York again

Dec. 5th, 2009 11:29 am
osprey_archer: (travel)
[personal profile] osprey_archer
The highlight of the trip to Oxford: lunch at the Eagle and Child, the pub where C. S. Lewis and J. R. R. Tolkien and the rest of the Inklings hung out in the forties and fifties. In the room where they met. I sat in the corner by the fireplace and drank mulled cider and tried to write. As I was in a state of nervous exultation it did not work too well, but I got this:

"Griffin, Griffin, where are your wings?" said the cat.
"Well I can't very well wear wings after Labor Day," Griffin said.


One hopes there's more to that.

Otherwise I did a lot of walking. Aside from the Steampunk exhibit (!!!!!!!!) at the Museum of the History of Science I couldn't settle down enough to go to any exhibits of anything. But I did walk across the Christ Church Meadow, where Lewis Carroll used to walk with Alice Liddell; it was early in the morning, and the frost had not yet quite burned off.



It was a nice trip, and I enjoyed myself; but Oxford is a cold city. The colleges are almost all closed to the public, and it makes the place feel hard and mean.

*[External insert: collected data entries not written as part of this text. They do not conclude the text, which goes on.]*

(** A service in the way of the repository's own endpoint, which
    refuses a request without an image locator. *)
Definition strict_service : World :=
  {| clock := fun _ => "2024-05-01T10:00:00"%string;
     service := fun _ payload =>
       match payload with
       | JDict [(_, JStr _)] =>
           Ok (JDict [("output", JList []); ("image_height", JInt 1024);
                      ("image_width", JInt 768)])
       | _ => Raise (RequestError "422 Client Error: Unprocessable Entity for url: https://wildlive.senckenberg.de/run_jaquar_detection")
       end |}.

(** A service that answers whatever it is asked. *)
Definition lenient_service : World :=
  {| clock := fun _ => "2024-05-01T10:00:00"%string;
     service := fun _ _ => Ok (JDict [("image_height", JInt 1024)]) |}.

(** The answer of the repository's demonstration endpoint; the clock
    moves on with every reading. *)
Definition demo_service : World :=
  {| clock := fun n => ("2024-05-01T10:00:0" ++ str_of_int (Z.of_nat n))%string;
     service := fun _ _ =>
       Ok (JDict
             [ ("image_url", JStr "https://example.org/test-image.jpg");
               ("output",
                JList [ JDict [ ("class", JStr "Jaquar");
                                ("score", JFloat (S754_finite false 8196551321814303 (-53)));
                                ("boundingBox",
                                 JDict [ ("x", JInt 30); ("y", JInt 50);
                                         ("width", JInt 100);
                                         ("height", JInt 120) ]) ] ]);
               ("image_height", JInt 1024);
               ("image_width", JInt 768) ]) |}.

(** A service whose second detection has a null [x]. *)
Definition null_x_service : World :=
  {| clock := fun _ => "2024-05-01T10:00:00"%string;
     service := fun _ _ =>
       Ok (JDict [ ("output",
                    JList [ JDict [("class", JStr "Ocelot")];
                            detection_with_null_x ]) ]) |}.

(** ** Reading a printed integer back *)

(** The number [scan_digits] reads from the digits [d], started at [acc]. *)
Fixpoint uint_value (d : Decimal.uint) (acc : Z) : Z :=
  match d with
  | Decimal.Nil => acc
  | Decimal.D0 l => uint_value l (acc * 10 + 0)
  | Decimal.D1 l => uint_value l (acc * 10 + 1)
  | Decimal.D2 l => uint_value l (acc * 10 + 2)
  | Decimal.D3 l => uint_value l (acc * 10 + 3)
  | Decimal.D4 l => uint_value l (acc * 10 + 4)
  | Decimal.D5 l => uint_value l (acc * 10 + 5)
  | Decimal.D6 l => uint_value l (acc * 10 + 6)
  | Decimal.D7 l => uint_value l (acc * 10 + 7)
  | Decimal.D8 l => uint_value l (acc * 10 + 8)
  | Decimal.D9 l => uint_value l (acc * 10 + 9)
  end.

(** A text without a comma. *)
Definition comma_free (s : string) : bool := negb (contains ","%char s).

(** A service whose body is a JSON list. *)
Definition list_body_service : World :=
  {| clock := fun _ => "2024-05-01T10:00:00"%string;
     service := fun _ _ => Ok (JList []) |}.

(** ** The demonstration endpoint of [service.py] *)

Module Service.

(** The response model of the endpoint. *)
Record ProcessedMessageRequest : Type := {
  image_url : string;
  output : list json;
  image_height : Z;
  image_width : Z
}.

(** How a call of the handler ends: it returns, or it raises
    [HTTPException(status_code, detail)]. *)
Inductive ended (A : Type) : Type :=
| Returned (a : A)
| HTTPException (status_code : Z) (detail : string).
Arguments Returned {A} a.
Arguments HTTPException {A} status_code detail.

Inductive log_line : Type :=
| Info (message : string)
| Error (message : string).

Definition process_jaquar_detection (image_url : string)
  : ProcessedMessageRequest :=
  let dummy_output :=
    [ JDict [ ("class", JStr "Jaquar");
              ("score", JFloat (S754_finite false 8196551321814303 (-53)));
              ("boundingBox",
               JDict [ ("x", JInt 30); ("y", JInt 50);
                       ("width", JInt 100); ("height", JInt 120) ]) ] ] in
  {| image_url := image_url;
     output := dummy_output;
     image_height := 1024;
     image_width := 768 |}.

(** [str(e)] of an [HTTPException], as the framework defines it: the
    status code, a colon, the detail. *)
Definition str_http_exception (status_code : Z) (detail : string) : string :=
  (str_of_int status_code ++ ": " ++ detail)%string.
(** The time the retry loop can spend sleeping: the backoffs of [remaining]
    failed attempts, the first numbered [attempt + 1]. *)
Fixpoint backoff_total (remaining : nat) (attempt : Z) : Z :=
  match remaining with
  | O => 0
  | S r => RetryBackoff * (attempt + 1) + backoff_total r (attempt + 1)
  end.

(** The longest a batch can sleep, and the longest a tick can. *)
Definition BatchMax : Z := backoff_total (Z.to_nat RetryAttempts) 0.
Definition TickMax : Z := ((DatabaseLimit + BatchSize - 1) / BatchSize) * BatchMax.

(** ** Chunks *)

(** Section 4.4, step 2, in the spec's words: consecutive chunks of at most
    [n] records, in order, the last one possibly smaller. *)
Equations? spec_chunks {A : Type} (n : nat) (l : list A) : list (list A)
  by wf (length l) lt :=
  spec_chunks n [] := [];
  spec_chunks O (x :: r) := [x :: r];
  spec_chunks (S m) (x :: r) := (x :: firstn m r) :: spec_chunks (S m) (skipn m r).
Proof. rewrite length_skipn. simpl. lia. Qed.

(** One chunk of section 4.4, step 3: build the entries of its records, send
    them as one batch, mark on success. *)
Definition entry_of (url : URLs) : M Entry :=
  mc <- incr_messageCount ;; ret (new_entry mc url).

Definition dispatch_chunk (recs : list URLs) : M unit :=
  batch <- mapM entry_of recs ;; flush batch.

I did run across one that was open, though: Hertford College, which was having a cake sale, with the college choir singing Christmas carols to attract attention. They sang beautifully, and I stood a long time in the courtyard to listen.

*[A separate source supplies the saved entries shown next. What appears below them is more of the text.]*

(** ** Texts and their ends *)

Lemma every_append (p : ascii -> bool) (a b : string) :
  every p (a +++ b) = every p a && every p b.
Proof.
  induction a as [|c a IH]; cbn; [reflexivity|]. now rewrite IH, andb_assoc.
Qed.

Lemma str_chars (n : Z) : every sign_or_digit (Py.str n) = true.
Proof.
  assert (D : forall u, every sign_or_digit (NilEmpty.string_of_uint u) = true).
  { intros u. eapply every_impl; [|apply string_of_uint_digits].
    intros c H. unfold sign_or_digit. now rewrite H. }
  unfold Py.str. destruct n as [|p|p]; cbn [Z.to_int NilZero.string_of_int].
  - reflexivity.
  - rewrite nilzero_string_of_uint by apply DecimalPos.Unsigned.to_uint_nonnil.
    apply D.
  - rewrite nilzero_string_of_uint by apply DecimalPos.Unsigned.to_uint_nonnil.
    cbn. apply D.
Qed.

Lemma append_last (a b : string) (x y : ascii) :
  a +++ String x "" = b +++ String y "" -> x = y.
Proof.
  revert b. induction a as [|c a IH]; intros [|e b]; cbn; intros H.
  - now injection H.
  - injection H as _ H. destruct b; discriminate.
  - injection H as _ H. destruct a; discriminate.
  - injection H as _ H. now apply IH in H.
Qed.

Lemma endswith_append (a p : string) : Py.endswith (a +++ p) p = true.
Proof.
  induction a as [|c a IH]; cbn [String.append].
  - destruct p; cbn [Py.endswith]; now rewrite String.eqb_refl.
  - cbn [Py.endswith]. rewrite IH. apply orb_true_r.
Qed.

Lemma endswith_inv (s p : string) :
  Py.endswith s p = true -> exists a, s = a +++ p.
Proof.
  induction s as [|c s IH]; cbn [Py.endswith]; intros H.
  - rewrite orb_false_r in H. apply String.eqb_eq in H. now exists "".
  - apply orb_prop in H as [H|H].
    + apply String.eqb_eq in H. now exists "".
    + destruct (IH H) as [a ->]. now exists (String c a).
Qed.

(** ** The overdue tag and the Days Left column *)

Lemma days_text_not_overdue (n : Z) :
  Py.endswith (Py.str n +++ " day(s)") "overdue" = false.
Proof.
  destruct (Py.endswith _ _) eqn:E; [|reflexivity].
  apply endswith_inv in E as [a E].
  change " day(s)" with (" day(s" +++ ")") in E.
  change "overdue" with ("overdu" +++ "e") in E.
  rewrite <- !append_assoc in E. apply append_last in E. discriminate E.
Qed.

Lemma overdue_text_overdue (n : Z) :
  Py.endswith (Py.str n +++ " day(s) overdue") "overdue" = true.
Proof.
  change " day(s) overdue" with (" day(s) " +++ "overdue").
  rewrite <- append_assoc. apply endswith_append.
Qed.

(** X3: on a row of the tree, the overdue tag is present exactly when the
    task is not completed and the Days Left column reads "N day(s)
    overdue": the tag, decided by comparing dates, and the text, decided
    by the sign of the day count, never disagree. *)
Theorem overdue_tag_matches_days_left (today : Date.t) (t : Task) (row : Row) :
  Date.valid today = true ->
  make_row today t = Some row ->
  (In "overdue" (tags row) <->
   completed t = false /\ Py.endswith (days_left row) "overdue" = true).
Proof.
  intros V E. destruct (make_row_fields _ _ _ E) as [-> ->].
  rewrite row_tags_overdue. split.
  - intros [[due [d [E1 [P L]]]] Hc]. split; [assumption|].
    unfold due_info. rewrite (has_due_some t due d E1 P), P. cbn [fst].
    apply (ltb_sub_days d today (strptime_valid _ _ P) V) in L.
    apply Z.leb_gt in L. rewrite L. apply overdue_text_overdue.
  - intros [Hc H]. split; [|assumption]. unfold due_info in H.
    destruct (has_due t) as [due|] eqn:E1; [|discriminate H].
    apply has_due_inv in E1 as [E1 _].
    destruct (Date.strptime due) as [d|] eqn:P; [|discriminate H].
    cbn [fst] in H. exists due, d. split; [assumption|]. split; [assumption|].
    apply (ltb_sub_days d today (strptime_valid _ _ P) V).
    destruct (0 <=? Date.sub_days d today) eqn:L; [|now apply Z.leb_gt].
    rewrite days_text_not_overdue in H. discriminate H.
Qed.

Lemma overdue_tag_matches_days_left_witness :
  In "overdue" (tags row_B) <->
  completed sample_B = false /\ Py.endswith (days_left row_B) "overdue" = true.
Proof.
  apply (overdue_tag_matches_days_left today0 sample_B row_B); reflexivity.
Defined.

(** ** What one user action does to the list and to the file *)

Lemma commit_fields (today : Date.t) (app : App) (ts : list Task) :
  tasks (fst (commit today app ts)) = ts /\
  disk (fst (commit today app ts)) = fst (save_tasks ts (disk app)) /\
  snd (commit today app ts) = snd (save_tasks ts (disk app)) /\
  dialogs (fst (commit today app ts)) = dialogs app /\
  tree (fst (commit today app ts)) =
    insert_rows today (visible ts (filter_var app) (search_var app)).
Proof. unfold commit. destruct (save_tasks ts (disk app)). now repeat split. Qed.

(** The list after a user action: unchanged, or one record appended by
    [add_task], or one record rewritten by a handler, or the completed
    records marked by [clear_completed]. *)
Lemma step_tasks tk today (a : Action) (app : App) :
  tasks (fst (step tk today a app)) = tasks app \/
  (exists now e p w due,
     a = AddTask now e p w /\ Py.nonempty (Py.strip e) = true /\
     add_due tk w = Some due /\
     tasks (fst (step tk today a app)) =
       tasks app ++
       [ {| id := Py.str (next_id (tasks app)); text := Py.strip e;
            priority := p; due_date := due; completed := false;
            created := now; deleted := false |} ]) \/
  (exists i msgs,
     a = ToggleComplete /\
     get_selected_task (tasks app) (selected_id app) = (Some i, msgs) /\
     tasks (fst (step tk today a app)) =
       modify i (fun t => set_completed (negb (completed t)) t) (tasks app)) \/
  (exists k e p d i due,
     a = DialogSave k e p d /\ nth_error (dialogs app) k = Some i /\
     Py.nonempty (Py.strip e) = true /\ edit_due tk d = Some due /\
     tasks (fst (step tk today a app)) =
       modify i (set_edited (Py.strip e) p due) (tasks app)) \/
  (exists i msgs,
     a = DeleteTask true /\
     get_selected_task (tasks app) (selected_id app) = (Some i, msgs) /\
     tasks (fst (step tk today a app)) = modify i set_deleted (tasks app)) \/
  (a = ClearCompleted true /\ filter is_comp (tasks app) <> [] /\
   tasks (fst (step tk today a app)) =
     map (fun t => if is_comp t then set_deleted t else t) (tasks app)).
Proof.
  destruct a; cbn [step fst]; try (now left).
  - unfold add_task.
    destruct (Py.nonempty (Py.strip task_entry)) eqn:He; cbn [negb]; [|now left].
    destruct (add_due tk due_widget) as [due|] eqn:Ed; [|now left].
    right. left. exists now, task_entry, priority_var, due_widget, due.
    rewrite tasks_commit. now repeat split.
  - unfold toggle_complete.
    destruct (get_selected_task _ _) as [[i|] msgs] eqn:E; [|now left].
    right. right. left. exists i, msgs. rewrite tasks_commit. now repeat split.
  - unfold edit_task.
    destruct (get_selected_task _ _) as [[i|] msgs]; now left.
  - destruct (save_tasks_of tk today k e_task pvar d_entry app)
      as [->|[i [due [Hk [He [Ed ->]]]]]]; [now left|].
    right. right. right. left. exists k, e_task, pvar, d_entry, i, due.
    now repeat split.
  - unfold delete_task.
    destruct (get_selected_task _ _) as [[i|] msgs] eqn:E; [|now left].
    destruct confirm; [|now left].
    right. right. right. right. left. exists i, msgs.
    rewrite tasks_commit. now repeat split.
  - unfold clear_completed.
    destruct (filter is_comp (tasks app)) as [|c comp] eqn:E; [now left|].
    destruct confirm; [|now left].
    right. right. right. right. right. rewrite tasks_commit.
    split; [reflexivity|]. split; [discriminate|reflexivity].
Qed.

Date: 2009-12-05 12:42 pm (UTC)
From: [identity profile] asakiyume.livejournal.com
The cake sale and the choir, being serendipitous, sound especially wonderful, and the leaf seems like a perfect thing for the place where Alice Liddell and Lewis Carroll used to walk--you can imagine them finding it and talking about it.

And the first line of your snippet makes me think of alternative-world nursery rhymes.

Griffin, griffin, where are your wings?
--I've hidden them away, with my other things
Griffin, griffin, where is your tail?
--I've traded it in for ice and hail
Griffin, griffin, where is your is your beak
--I found, I'm afraid, it had started to leak


And so on.

But with your second line, I imagine the griffin and the cat in high society, and *then* it becomes the beginning of a promising story.

I wonder if Oxford would be nicer in the spring? I wonder if the colleges are always closed to the public...

Date: 2009-12-05 12:50 pm (UTC)
From: [identity profile] osprey-archer.livejournal.com
Lewis Carroll would probably make up a very funny rhyme about leaves and frost, cleverly cribbing off a Wordsworth poem.

In the Museum of the History of Science, one of his poems was hung up next to the camera exhibit: an ode to cameras, based on Hiawatha. I should have written it down.

I'm worried about the poor denuded Griffin in that nursery rhyme. Without its wings or its tail or its beak, it's just a feathery Manx cat!

I think most of the colleges have open days occasionally, but not all at the same time. I'm sure the city would be absolutely lovely in the spring, though. The Botanical Gardens were lovely, but they would be even lovelier with flowers.

Date: 2009-12-05 12:53 pm (UTC)
From: [identity profile] asakiyume.livejournal.com
Now we know the origin of Manx cats! (Well, the feathered ones, anyway.)

Are you going to write more about the griffin and the cat?

An ode to cameras based on Hiawatha sounds very, very cool.

Date: 2009-12-05 01:44 pm (UTC)
From: [identity profile] osprey-archer.livejournal.com
Probably eventually; I have to finish my final paper first. (Silly assignments, getting in the way of everything!)

The Hiawatha camera poem is here (http://www.infoplease.com/t/poetry/phantasmagoria/hiawathas-photographing.html). Really, the man was wasted as a mathematician.

the Hiawatha poem

Date: 2009-12-05 02:15 pm (UTC)
From: [identity profile] asakiyume.livejournal.com
That is amazingly funny--I was laughing through the whole thing. I'm going to have to send it to my dad :-)

Date: 2009-12-05 07:40 pm (UTC)
From: [identity profile] athenais.livejournal.com
I thought the same about Oxford. It strongly struck me as cold and exclusionary. I did not love it, even though I was so excited to visit it. O well. Enjoyed reading about your visit!

Date: 2009-12-05 09:35 pm (UTC)
From: [identity profile] osprey-archer.livejournal.com
Yes; it's rather put me off visiting Cambridge, although everyone says it's a beautiful city. Why finish up my time in England going to a city where I can't get in half the places I'd like to go?